Definition decode_stage_update : Reader.t → Result StageUpdateMessage * Reader.t :=
  let~ request := Reader.id in
  let~ attempt := Reader.id in
  let~ stage := Reader.enumeration ServingStage.Unknown ServingStage.Count in
  check_then (answer (Success (MkStageUpdate request attempt stage))).

Record CancelRequestMessage := MkCancelRequest {
  cq_request : RequestId;
  cq_reason : ReasonCode;
}.

Definition encode_cancel_request (m : CancelRequestMessage) : Writer.t → Writer.t :=
  write_id (cq_request m) ⨾ Writer.enumeration (cq_reason m).

Definition decode_cancel_request : Reader.t → Result CancelRequestMessage * Reader.t :=
  let~ request := Reader.id in
  let~ reason := Reader.enumeration ReasonCode.Unknown ReasonCode.Count in
  check_then (answer (Success (MkCancelRequest request reason))).

Record FailAttemptMessage := MkFailAttempt {
  fa_request : RequestId;
  fa_attempt : AttemptId;
  fa_reason : ReasonCode;
}.

Definition encode_fail_attempt (m : FailAttemptMessage) : Writer.t → Writer.t :=
  write_id (fa_request m) ⨾ write_id (fa_attempt m) ⨾ Writer.enumeration (fa_reason m).

Definition decode_fail_attempt : Reader.t → Result FailAttemptMessage * Reader.t :=
  let~ request := Reader.id in
  let~ attempt := Reader.id in
  let~ reason := Reader.enumeration ReasonCode.Unknown ReasonCode.Count in
  check_then (answer (Success (MkFailAttempt request attempt reason))).

Record ReplaceAttemptMessage := MkReplaceAttempt {
  ra_request_id : RequestId;
  ra_superseded : AttemptId;
  ra_replacement : AttemptId;
  ra_model_hash : Z;
}.

Definition encode_replace_attempt (m : ReplaceAttemptMessage) : Writer.t → Writer.t :=
  write_id (ra_request_id m)
  ⨾ write_id (ra_superseded m)
  ⨾ write_id (ra_replacement m)
  ⨾ Writer.u64 (ra_model_hash m).
(* ===== verification/Snapshot.v ===== *)
(** * Durable snapshots

    Models include/itf/persistence.hpp and src/persistence.cpp (its POSIX half):
    the snapshot document, the framed file that holds it, and the loops that move
    bytes through file descriptors.

    The operating system is the parameter [Kernel]: how each call turns out is its
    choice, within what POSIX documents. A write stores at most what it was given, a
    read delivers at least one byte unless the end of the file is reached, and
    either may fail at any time; a rename that succeeds is atomic. Calls are
    numbered, so that the choice may differ from call to call. The disk keeps the
    directory after every call: a process that dies leaves one of those states
    behind, and of a file that was not flushed any contents. *)

From S2P Require Import Prelude Ids Policy Decision Bytes Crc Codec Ledger Coordinator CoordAudit.
From S2P Require Import PolicyCodec Format Serialize.
From stdpp Require Import strings pretty.
#[local] Open Scope Z_scope.
Import Datatypes.

(** ** The document *)

Definition encode_into (state : PersistedCoordinatorState) : Writer.t → Writer.t :=
  Writer.u16 (ps_format_version state)
  ⨾ Writer.generation (ps_epoch state)
  ⨾ Writer.id (ps_previous_incarnation state)
  ⨾ Writer.u64 (ps_boot_count state)
  ⨾ policy_encode (ps_policy state)
  ⨾ Writer.boolean (ps_topology_present state)
  ⨾ encode_topology_evidence (ps_topology state)
  ⨾ Writer.u32 (wrap32 (len (ps_models state)))
  ⨾ encode_list encode_model_state (ps_models state)
  ⨾ Writer.u32 (wrap32 (len (ps_states state)))
  ⨾ encode_list encode_state_generation_record (ps_states state)
  ⨾ Writer.u32 (wrap32 (len (ps_terminal_requests state)))
  ⨾ encode_list encode_request_record (ps_terminal_requests state)
  ⨾ Writer.u32 (wrap32 (len (ps_interrupted_requests state)))
  ⨾ encode_list encode_request_record (ps_interrupted_requests state).

(** The body of the loop over the terminal history. *)
Definition decode_terminal_record : Reader.t → Result RequestRecord * Reader.t :=
  let! record := decode_request_record in
  if negb (request_is_terminal (rr_lifecycle record)) then answer (Failure StatusCode.MalformedInput)
  else if rr_active_flows record ≠? 0 then answer (Failure StatusCode.MalformedInput)
  else answer (Success record).

Definition decode_from : Reader.t → Result PersistedCoordinatorState * Reader.t :=
  let~ format_version := Reader.u16 in
  check_then
  (if format_version ≠? kSnapshotFormatVersion then answer (Failure StatusCode.UnsupportedVersion)
   else
   let~ epoch := Reader.generation in
   let~ previous_incarnation := Reader.id in
   let~ boot_count := Reader.u64 in
   let! policy := policy_decode in
   let~ topology_present := Reader.boolean in
   let! topology := decode_topology_evidence topology_present in
   let~ model_count := Reader.count 65536 in
   check_then
   (let! models := decode_list (Z.to_nat model_count) decode_model_state in
    let~ state_count := Reader.count 65536 in
    check_then
    (let! states := decode_list (Z.to_nat state_count) decode_state_generation_record in
     let~ terminal_count := Reader.count 65536 in
     check_then
     (let! terminal_requests := decode_list (Z.to_nat terminal_count) decode_terminal_record in
      let~ interrupted_count := Reader.count 65536 in
      check_then
      (let! interrupted_requests := decode_list (Z.to_nat interrupted_count) decode_request_record in
       check_then (answer (Success (MkPersisted format_version epoch previous_incarnation boot_count
         policy topology_present topology models states terminal_requests interrupted_requests)))))))).

(** ** The file *)

(** ASCII "ITFS". *)
Definition kSnapshotMagic : list Z := [73; 84; 70; 83].
Definition kSnapshotHeaderBytes : Z := 24.

(** The header up to its own checksum. *)
Definition snapshot_header_body (payload : list Z) : list Z :=
  kSnapshotMagic ++ store 2 kSnapshotFormatVersion ++ store 2 0 ++ store 8 (len payload)
  ++ store 4 (compute payload).

Definition snapshot_header (payload : list Z) : list Z :=
  let body := snapshot_header_body payload in body ++ store 4 (compute body).

(** ** The operating system *)

Record File := MkFile { f_bytes : list Z; f_flushed : bool }.

Abbreviation Directory := (gmap string File).

Record Disk := MkDisk {
  d_files : Directory;
  (** Calls made so far. *)
  d_calls : nat;
  (** The directory after each of them, the latest first. *)
  d_history : list Directory;
  (** [next_temporary_serial]. *)
  d_serial : Z;
}.

Class Kernel := {
  k_process_id : Z;
  k_open : nat → bool;
  k_create : nat → bool;
  k_write : nat → Z;
  k_read : nat → Z;
  k_sync : nat → bool;
  k_rename : nat → bool;
  k_remove : nat → bool;
}.

(** A call that leaves the directory [files] behind. *)
Definition call (files : Directory) (d : Disk) : Disk :=
  MkDisk files (S (d_calls d)) (files :: d_history d) (d_serial d).

Section kernel.
Context `{Kernel}.

(** [open(path, O_RDONLY)]: the handle is the contents and a position. *)
Record ReadHandle := MkReadHandle { h_bytes : list Z; h_offset : nat }.

Definition open_existing (path : string) (d : Disk) : Result ReadHandle * Disk :=
  match d_files d !! path with
  | Some f => if k_open (d_calls d) then (Success (MkReadHandle (f_bytes f) 0), call (d_files d) d)
              else (Failure StatusCode.NotFound, call (d_files d) d)
  | None => (Failure StatusCode.NotFound, call (d_files d) d)
  end.

(** [open(path, O_RDWR | O_CREAT | O_TRUNC)]: the handle is the path. *)
Definition create_truncate (path : string) (d : Disk) : Status * Disk :=
  if k_create (d_calls d) then (Success tt, call (<[path := MkFile [] false]> (d_files d)) d)
  else (Failure StatusCode.IoError, call (d_files d) d).

Definition append_file (path : string) (bytes : list Z) (files : Directory) : Directory :=
  alter (fun f => MkFile (f_bytes f ++ bytes) false) path files.

(** [write(fd, data, size)]: the count it returns, zero or less for a failure. *)
Definition sys_write (path : string) (data : list Z) (d : Disk) : Z * Disk :=
  let written := Z.min (k_write (d_calls d)) (len data) in
  if written <=? 0 then (written, call (d_files d) d)
  else (written, call (append_file path (take (Z.to_nat written) data) (d_files d)) d).

(** The loop of [write_all]; [None] is the loop that has not ended yet. *)
Fixpoint write_loop (fuel : nat) (path : string) (data : list Z) (offset : nat) (d : Disk)
    : option (Status * Disk) :=
  match fuel with
  | O => None
  | S fuel =>
      if (offset <? length data)%nat then
        let '(written, d) := sys_write path (drop offset data) d in
        if written <=? 0 then Some (Failure StatusCode.IoError, d)
        else write_loop fuel path data (offset + Z.to_nat written) d
      else Some (Success tt, d)
  end.

(** Every iteration but the last stores a byte. *)
Definition write_all (path : string) (data : list Z) (d : Disk) : Status * Disk :=
  default (Failure StatusCode.Internal, d) (write_loop (S (length data)) path data 0 d).

(** [read(fd, buffer, size)]: the bytes it delivers, [None] for a failure. *)
Definition sys_read (h : ReadHandle) (size : nat) (d : Disk) : option (list Z) * ReadHandle * Disk :=
  let d' := call (d_files d) d in
  if k_read (d_calls d) <? 0 then (None, h, d')
  else
    let left := drop (h_offset h) (h_bytes h) in
    let n := (Z.to_nat (Z.max 1 (k_read (d_calls d))) `min` size)%nat in
    (Some (take n left), MkReadHandle (h_bytes h) (h_offset h + length (take n left)), d').

Fixpoint read_loop (fuel : nat) (h : ReadHandle) (size : nat) (buffer : list Z) (d : Disk)
    : option (Result (list Z) * ReadHandle * Disk) :=
  match fuel with
  | O => None
  | S fuel =>
      if (length buffer <? size)%nat then
        match sys_read h (size - length buffer) d with
        | (None, h, d) => Some (Failure StatusCode.IoError, h, d)
        | (Some [], h, d) => Some (Failure StatusCode.MalformedInput, h, d)
        | (Some bytes, h, d) => read_loop fuel h size (buffer ++ bytes) d
        end
      else Some (Success buffer, h, d)
  end.

Definition file_read_exact (h : ReadHandle) (size : nat) (d : Disk) : Result (list Z) * ReadHandle * Disk :=
  default (Failure StatusCode.Internal, h, d) (read_loop (S size) h size [] d).

Definition has_more (h : ReadHandle) (d : Disk) : Result bool * Disk :=
  match sys_read h 1 d with
  | (None, _, d) => (Failure StatusCode.IoError, d)
  | (Some bytes, _, d) => (Success (length bytes =? 1)%nat, d)
  end.

Definition sync (path : string) (d : Disk) : Status * Disk :=
  if k_sync (d_calls d)
  then (Success tt, call (alter (fun f => MkFile (f_bytes f) true) path (d_files d)) d)
  else (Failure StatusCode.IoError, call (d_files d) d).

Definition atomic_replace_file (source target : string) (d : Disk) : Status * Disk :=
  match d_files d !! source with
  | Some f => if k_rename (d_calls d)
              then (Success tt, call (<[target := f]> (delete source (d_files d))) d)
              else (Failure StatusCode.IoError, call (d_files d) d)
  | None => (Failure StatusCode.IoError, call (d_files d) d)
  end.

Definition remove_file (path : string) (d : Disk) : Disk :=
  if k_remove (d_calls d) then call (delete path (d_files d)) d else call (d_files d) d.

(** ** The store *)

Record SnapshotStore := MkStore { sn_path : string; sn_max_payload_bytes : Z }.

Definition exists_ (store : SnapshotStore) (d : Disk) : bool * Disk :=
  let '(opened, d) := open_existing (sn_path store) d in (ok opened, d).

Definition next_temporary_serial (d : Disk) : Z * Disk :=
  let serial := add64 (d_serial d) 1 in
  (serial, MkDisk (d_files d) (d_calls d) (d_history d) serial).

Definition temporary_path (path : string) (serial : Z) : string :=
  (path +:+ ".tmp." +:+ pretty k_process_id +:+ "." +:+ pretty serial)%string.

(** The block that writes the temporary file. *)
Definition write_temporary (temporary : string) (payload : list Z) (d : Disk) : Status * Disk :=
  match create_truncate temporary d with
  | (Failure e, d) => (Failure e, d)
  | (Success _, d) =>
      match write_all temporary (snapshot_header payload) d with
      | (Failure e, d) => (Failure e, d)
      | (Success _, d) =>
          match write_all temporary payload d with
          | (Failure e, d) => (Failure e, d)
          | (Success _, d) => sync temporary d
          end
      end
  end.

Definition save_raw (store : SnapshotStore) (payload : list Z) (d : Disk) : Status * Disk :=
  if sn_max_payload_bytes store <? len payload then (Failure StatusCode.BoundsExceeded, d)
  else
    let '(serial, d) := next_temporary_serial d in
    let temporary := temporary_path (sn_path store) serial in
    match write_temporary temporary payload d with
    | (Failure e, d) => (Failure e, d)
    | (Success _, d) =>
        match atomic_replace_file temporary (sn_path store) d with
        | (Failure e, d) => (Failure e, remove_file temporary d)
        | (Success _, d) => (Success tt, d)
        end
    end.

Definition save (store : SnapshotStore) (state : PersistedCoordinatorState) (d : Disk) : Status * Disk :=
  let writer := encode_into state (Writer.make (sn_max_payload_bytes store)) in
  if negb (Writer.ok writer) then (Failure (Writer.failure writer), d)
  else save_raw store (Writer.buffer writer) d.

(** The checks of [load_raw] on the header: the length and the checksum of the
    payload it announces. *)
Definition check_snapshot_header (max_payload_bytes : Z) (header : list Z) : Result (Z * Z) :=
  if take 4 header ≠? kSnapshotMagic then Failure StatusCode.MalformedInput
  else if load 2 header 4 ≠? kSnapshotFormatVersion then Failure StatusCode.UnsupportedVersion
  else if load 4 header 20 ≠? compute (take (Z.to_nat (kSnapshotHeaderBytes - 4)) header)
    then Failure StatusCode.IntegrityMismatch
  else if load 8 header 8 >? max_payload_bytes then Failure StatusCode.BoundsExceeded
  else Success (load 8 header 8, load 4 header 16).

Definition load_raw (store : SnapshotStore) (d : Disk) : Result (list Z) * Disk :=
  match open_existing (sn_path store) d with
  | (Failure e, d) => (Failure e, d)
  | (Success h, d) =>
      match file_read_exact h (Z.to_nat kSnapshotHeaderBytes) d with
      | (Failure _, h, d) => (Failure StatusCode.MalformedInput, d)
      | (Success header, h, d) =>
          match check_snapshot_header (sn_max_payload_bytes store) header with
          | Failure e => (Failure e, d)
          | Success (payload_length, expected_payload_crc) =>
              match file_read_exact h (Z.to_nat payload_length) d with
              | (Failure _, h, d) => (Failure StatusCode.MalformedInput, d)
              | (Success payload, h, d) =>
                  match has_more h d with
                  | (Failure e, d) => (Failure e, d)
                  | (Success true, d) => (Failure StatusCode.TrailingGarbage, d)
                  | (Success false, d) =>
                      if compute payload ≠? expected_payload_crc
                      then (Failure StatusCode.IntegrityMismatch, d)
                      else (Success payload, d)
                  end
              end
          end
      end
  end.

(** The decoder of a whole payload. *)
Definition decode_payload (max_payload_bytes : Z) (payload : list Z) : Result PersistedCoordinatorState :=
  let '(state, r) := decode_from (Reader.make payload max_payload_bytes) in
  match state with
  | Failure e => Failure e
  | Success state => match Reader.finish r with Failure e => Failure e | Success _ => Success state end
  end.

Definition load_snapshot (store : SnapshotStore) (d : Disk) : Result PersistedCoordinatorState * Disk :=
  match load_raw store d with
  | (Failure e, d) => (Failure e, d)
  | (Success payload, d) => (decode_payload (sn_max_payload_bytes store) payload, d)
  end.

Definition sync_file (path : string) (d : Disk) : Status * Disk :=
  match open_existing path d with
  | (Failure e, d) => (Failure e, d)
  | (Success _, d) => sync path d
  end.

End kernel.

- - - - -

» **YOUR OBJECTIVE**: Search the records for the word "option", then list every line that has it.

» **EXERCISE RESULT**:
    : option (Status * Disk) :=
Definition sys_read (h : ReadHandle) (size : nat) (d : Disk) : option (list Z) * ReadHandle * Disk :=
    : option (Result (list Z) * ReadHandle * Disk) :=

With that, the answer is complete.